Ben Lingard


Snow Leopards and Skyscrapers

When we were in London for the interim show, I made time to see Snow Leopards and Skyscrapers by Sarah Morris at White Cube. The attendant told me off for trying to take pictures, so these are scraped from the website.

I had wanted to see the show anyway, but it ended up being one of those exhibitions that stays with you because it leaves you circling around things you are still trying to work out. I came away feeling energised but also slightly conflicted, which is probably a good thing. It made me want to get back into the studio. It also made me think again about a difficulty I keep returning to in my own work; how to balance some sort of political critique with aesthetic output.

That question feels especially pressing because I increasingly think that what I am doing needs to be more political, whatever that means in practice. I do not mean illustrating political messages or producing works that simply announce a position. It is more that the subject matter I am dealing with, particularly around AI, is already super-political whether I like it or not. It just isn’t good enough to treat AI as a new image-making tool. It is bound up with extraction, labour, energy use, corporate power, environmental damage, and the concentration of infrastructure in the hands of a relatively small number of companies. Once you start making work about AI, those conditions are already there, whether they are explicitly named or not.

One consequence of this that I have already experienced is that a lot of people will default to assuming that if you are making work that addresses AI, you must therefore be in favour of AI. The terms of the debate have hardened very quickly. Positions have become entrenched. In that environment, nuance can read as endorsement. To engage critically with AI imagery, to use it as a subject, or even to work through its implications in a painterly way, can easily be mistaken for advocacy. I would argue that my own position is much more ambivalent and critical than that, but ambivalence is difficult to communicate when public discussion tends to flatten everything into a binary: enthusiasm or rejection. This creates a communication problem. How do you make work that inhabits a contradiction without having that contradiction resolved for you by the viewer before they have even really looked?

Seeing Morris’s exhibition brought that problem into focus in a different register. Her paintings are SO convincing as objects. They are highly finished, highly controlled, seductive in all the obvious ways: scale, colour, surface, precision, confidence. You can absolutely see why people are drawn to them. I was drawn to them. But standing in front of them, I found myself wondering about the status of the critique they appear to stage. I can see critique there, or at least I think I can. There is something in the coolness, the compression of architecture into graphic systems, the slickness of corporate and urban visual language, that suggests distance or disapproval. Yet I also wonder how much critique really remains once that language has been transformed into such desirable objects.

The paintings reminded me of Marc Augé’s idea of the non-place: spaces of transit, circulation, administration, and temporary occupation defined less by lived identity than by systems, instructions, and movement. Airports, hotels, motorways, corporate lobbies, financial districts. Morris’s paintings seem close to that terrain. They evoke systems more than places, surfaces more than depths, movement more than dwelling. But that is also where my uncertainty begins, because there is a fine line between diagnosing the aesthetic of non-place and fetishising it. At a certain point, one has to ask whether the work is exposing these structures or simply rendering them glamorous.

That is probably the uncomfortable question that stayed with me after the exhibition. These are objects that the people who own BlackRock would probably like to have on the wall. I guess that that is a glib way of putting it, but I think that it gets at something real. Is this a form of critique already perfectly adapted to the spaces it might claim to resist? Is it just a way of commodifying a gentle tone of disapproval? The work does not fail because it is seductive; the seduction is part of what makes it compelling. But there is still a question about what happens when critique takes a form so easily absorbed by the circuits of luxury, branding, and institutional prestige that it seems to comment on.

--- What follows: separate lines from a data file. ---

(** The scheduler's state; [sc_reqs] and [batch_is_full] belong to the running
    batch. *)
Record Scheduler := MkSched {
  waiting_queue : list SReq;
  sc_reqs : list SReq;
  batch_is_full : bool;
  chunked_req : option SReq;
  chunked_req_scheduled_last_iter : bool;
  sc_ratio : Q;
  sc_max_prefill_bs : Z;
  sc_policy : SchedulePolicy;
  sc_world : World A;
}.

(** [get_num_allocatable_reqs] *)
Definition get_num_allocatable_reqs (running_bs : Z) (w : World A) : Z :=
  Z.min (pp_max_micro_batch_size sc - running_bs) (Z.of_nat (rp_available_size (w_pool w))).

(** The loop over the waiting queue: [batch_is_full] at its end, and the queue with
    its requests as they are then. *)
Fixpoint prefill_loop (q : list SReq) (full : bool) : ST (@AState A) (bool * list SReq) :=
  match q with
  | [] => mret (full, [])
  | req :: rest =>
      n ← st_gets (λ s, get_num_allocatable_reqs (Z.of_nat (length (running_reqs (as_adder s)))) (as_world s));
      a ← get_adder;
      let full := if bool_decide (n <= Z.of_nat (length (can_run_list a))) then true else full in
      go ← (if full : bool then
              if enable_priority_preemption sc then
                preempt_to_schedule CLIP set_order (sc_page_size sc) (sc_spec sc) (sc_strip sc)
                  (schedule_low_priority_values_first sc) (sc_retract_steps sc) req
              else mret false
            else mret true);
      if negb go then mret (full, req :: rest)
      else
        req ← on_world (in_cache (init_next_round_input force_miss req));
        r ← add_one_req CLIP now gather req (truncation_align_size sc);
        match r.1 with
        | CONTINUE => rest ← prefill_loop rest full; mret (rest.1, r.2 :: rest.2)
        | NO_TOKEN => mret (true, r.2 :: rest)
        | OTHER => mret (full, r.2 :: rest)
        end
  end.

(** [_add_request_to_queue] for the preempted requests: each enters at the end, at
    the time [clock i]. *)
Definition requeue (q l : list SReq) : list SReq := q ++ imap (λ i r, set_entry_time (clock i) r) l.

(** [req in l], by identity. *)
Definition req_in (l : list SReq) (r : SReq) : bool := existsb (same_req r) l.

(** [req.is_chunked += 1] *)
Definition bump_chunked (r : SReq) : SReq :=
  let q := sr_req r in
  set_req (MkReq (origin_input_ids q) (output_ids q) (fill_ids q) (req_extra_key q) (req_priority q)
    (req_pool_idx q) (prefix_indices q) (last_node q) (cache_protected_len q) (kv_committed_len q)
    (kv_allocated_len q) (kv_committed_freed q) (kv_overallocated_freed q) (is_chunked q + 1)
    (reasoning_tokens q) (skip_radix_cache_insert q)) r.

A slight sidebar, though not really unrelated, is the sheer level of production on display. The production values were insane. Everything felt immaculate. That in itself says something about the contemporary art world and the way it delineates expectations around professionalism and finish at different points in the system. When I was at GSA, only a few years ago, there was a huge premium placed on something called ‘provisionality’. That word was everywhere. It was often framed as a virtue: a way of keeping work open, experimental, unresolved, not closing things down too quickly. I do not think that is wrong, and I do not think experimentation is something I need to leave behind. But it can feel slightly dissonant as a student to be told that work should stay rough and provisional, then to walk into commercial galleries and find them full of immaculately manufactured objects. You start to wonder how one relates to the other. How do you get from one to the other? At what point does provisionality stop being useful as a method and start looking more like something that belongs to a particular stage of the system? I do not have a fixed answer to that, but seeing Morris’s exhibition made the contrast feel especially sharp.

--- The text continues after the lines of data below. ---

(* ===== verification/Retract.v ===== *)
(** Decoding under memory pressure: [ScheduleBatch.check_decode_mem],
    [retract_decode], [retract_all] (managers/schedule_batch.py) and
    [Scheduler.update_running_batch] (managers/scheduler.py) up to the call of
    [prepare_for_decode].

    The hierarchical cache, mamba pools, metrics and the forced retraction of tests
    are left out; the new-token ratio is an exact rational. *)
From S2P Require Import Prelude PySort RadixKey TreeNode EvictPolicy RadixCache Allocator ReqPool ReqCache MemCommon.
From S2P Require Import PrefillDelayer SchedReq SchedulePolicy PrefillAdder.
From Stdlib Require Import QArith.
From stdpp Require Import options.
Local Open Scope Z_scope.

(** The speculative settings: [v1] has steps, top-k and draft tokens, where [None]
    is an unset argument. *)
Inductive SpecMode :=
  | SpecNone
  | SpecV1 (num_steps eagle_topk : option Z) (num_draft_tokens : Z)
  | SpecV2 (num_steps eagle_topk : option Z) (num_draft_tokens : Z).

(** [x or 1] *)
Definition or_one (x : option Z) : Z := match x with Some n => if decide (n = 0) then 1 else n | None => 1 end.

(** [get_alloc_len_per_decode] for a speculative algorithm. *)
Definition get_alloc_len_per_decode (page_size : Z) (num_steps eagle_topk : option Z) (draft : Z) : result Z :=
  if bool_decide (page_size = 1) || bool_decide (or_one eagle_topk = 1)
  then Ok (Z.max (or_one num_steps * or_one eagle_topk) draft)
  else Raise NotImplementedError.

Definition zsum (l : list Z) : Z := foldr Z.add 0 l.

(** [_new_tokens_required_next_decode_spec_v2] *)
Definition tokens_required_spec_v2 (alloc_len page_size : Z) (requests : list SReq) : Z :=
  zsum ((λ r, let cur := Z.of_nat (kv_allocated_len (sr_req r)) in
              let x := Z.max 0 (Z.of_nat (kv_committed_len (sr_req r)) + 2 * alloc_len - cur) in
              ceil_align (cur + x) page_size - ceil_align cur page_size) <$> requests).

(** [new_tokens_required_next_decode] *)
Definition new_tokens_required_next_decode (mode : SpecMode) (page_size : Z) (requests : list SReq) : result Z :=
  match mode with
  | SpecNone =>
      Ok (Z.of_nat (length (filter (λ r, Z.of_nat (kv_committed_len (sr_req r)) `mod` page_size = 0) requests))
          * page_size)
  | SpecV2 num_steps eagle_topk draft =>
      alloc_len ← get_alloc_len_per_decode page_size num_steps eagle_topk draft;
      Ok (tokens_required_spec_v2 alloc_len page_size requests)
  | SpecV1 num_steps eagle_topk draft =>
      let len_per_topk := or_one num_steps in
      let spec_topk := or_one eagle_topk in
      let '(len_per_topk, spec_tokens) :=
        if bool_decide (1 < page_size) && bool_decide (1 < spec_topk) then
          (ceil_align (len_per_topk + page_size) page_size, ceil_align draft page_size)
        else if bool_decide (1 < page_size) then (ceil_align len_per_topk page_size, ceil_align draft page_size)
        else (len_per_topk, draft) in
      Ok (Z.max (len_per_topk * spec_topk) spec_tokens * Z.of_nat (length requests))
  end.

Section retract.
Context `{Env} {A : Type} `{KVAllocator A}.
Context (mode : SpecMode) (page_size : nat) (strip : bool) (steps : Z).
Abbreviation W := (ST (World A)).

Definition speculative : bool := match mode with SpecNone => false | _ => true end.

(** [check_decode_mem] *)
Definition check_decode_mem (requests : list SReq) : W bool :=
  num_tokens ← st_lift (new_tokens_required_next_decode mode (Z.of_nat page_size) requests);
  _ ← in_cache (evict_from_tree_cache num_tokens);
  av ← st_gets (λ w, kv_available_size (allocator (w_cache w)));
  mret (bool_decide (num_tokens <= av)).

(** The order of retraction, most advanced requests first; [sort(reverse=True)]
    keeps the order of equal keys. *)
Definition progress_key (r : SReq) : Z * Z :=
  (Z.of_nat (length (output_ids (sr_req r))), - Z.of_nat (length (origin_input_ids (sr_req r)))).
Definition retract_order (reqs : list SReq) : list SReq :=
  if speculative then reqs else py_sort (λ r s, lex_le z_le (progress_key s) (progress_key r)) reqs.

(** The loop: [stack] is [sorted_indices], its last element first; returned are what
    is left of it and the retracted requests. *)
Fixpoint retract_loop (stack : list SReq) (first_iter : bool) : W (list SReq * list SReq) :=
  match stack with
  | [] => if first_iter then st_raise IndexError else mret ([], [])
  | r :: rest =>
      fits ← (if first_iter : bool then mret false else check_decode_mem (rev stack));
      if fits : bool then mret (stack, [])
      else match rest with
           | [] => mret (stack, [])
           | _ =>
               r ← release_req page_size speculative strip steps r (Z.of_nat (length rest));
               rem ← retract_loop rest false;
               mret (rem.1, r :: rem.2)
           end
  end.

(** [retract_decode]: the requests that stay, the retracted and the aborted ones,
    and the new estimate of the ratio of new tokens. *)
Definition new_estimate_ratio (reqs : list SReq) : Q :=
  let total_decoded_tokens := zsum ((λ r, Z.of_nat (length (output_ids (sr_req r)))) <$> reqs) in
  let total_max_new_tokens := zsum (max_new_tokens <$> reqs) in
  let ratio := (inject_Z (total_decoded_tokens + steps * Z.of_nat (length reqs))
                / inject_Z (total_max_new_tokens + 1))%Q in
  if Qle_bool 1 ratio then 1%Q else ratio.

Definition retract_decode (reqs : list SReq) : W (list SReq * list SReq * list SReq * Q) :=
  r ← retract_loop (rev (retract_order reqs)) true;
  let '(stack, retracted) := r in
  last ← (if bool_decide (length stack <= 1)%nat
          then fits ← check_decode_mem (rev stack); mret (negb fits)
          else mret false);
  if last : bool then
    match stack with
    | [] => st_raise IndexError
    | r :: rest =>
        r ← release_req page_size speculative strip steps r 0;
        mret (rev rest, retracted, [r], new_estimate_ratio (rev rest))
    end
  else mret (rev stack, retracted, [], new_estimate_ratio (rev stack)).

(** [retract_all] *)
Fixpoint release_all (reqs : list SReq) (remaining : Z) : W (list SReq) :=
  match reqs with
  | [] => mret []
  | r :: reqs =>
      r ← release_req page_size speculative strip steps r remaining;
      rest ← release_all reqs (remaining - 1);
      mret (r :: rest)
  end.
Definition retract_all (reqs : list SReq) : W (list SReq) := release_all reqs (Z.of_nat (length reqs)).

(** [update_running_batch] before [prepare_for_decode]: the running requests, the
    requests that go back to the queue, those aborted, and the new ratio. *)
Definition update_running_batch (decay min_ratio ratio : Q) (reqs : list SReq)
    : W (list SReq * list SReq * list SReq * Q) :=
  match List.filter (λ r, negb (finished r)) reqs with
  | [] => mret ([], [], [], ratio)
  | reqs =>
      fits ← check_decode_mem reqs;
      if fits : bool then
        let lower := (ratio - decay)%Q in
        mret (reqs, [], [], if Qle_bool lower min_ratio then min_ratio else lower)
      else retract_decode reqs
  end.
End retract.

For all of these doubts and questions, I loved the exhibition. I like it when a show does not let me settle too quickly. More than anything, I like it when you leave wanting to get into the studio and make work. That is what this exhibition did. It did not give me answers about how political my own work should be, or what form that politics ought to take. But it made the problem feel urgent in a productive way. It made me think that perhaps the task is not to choose between critique and seduction, but to work harder at the point where they become difficult to separate.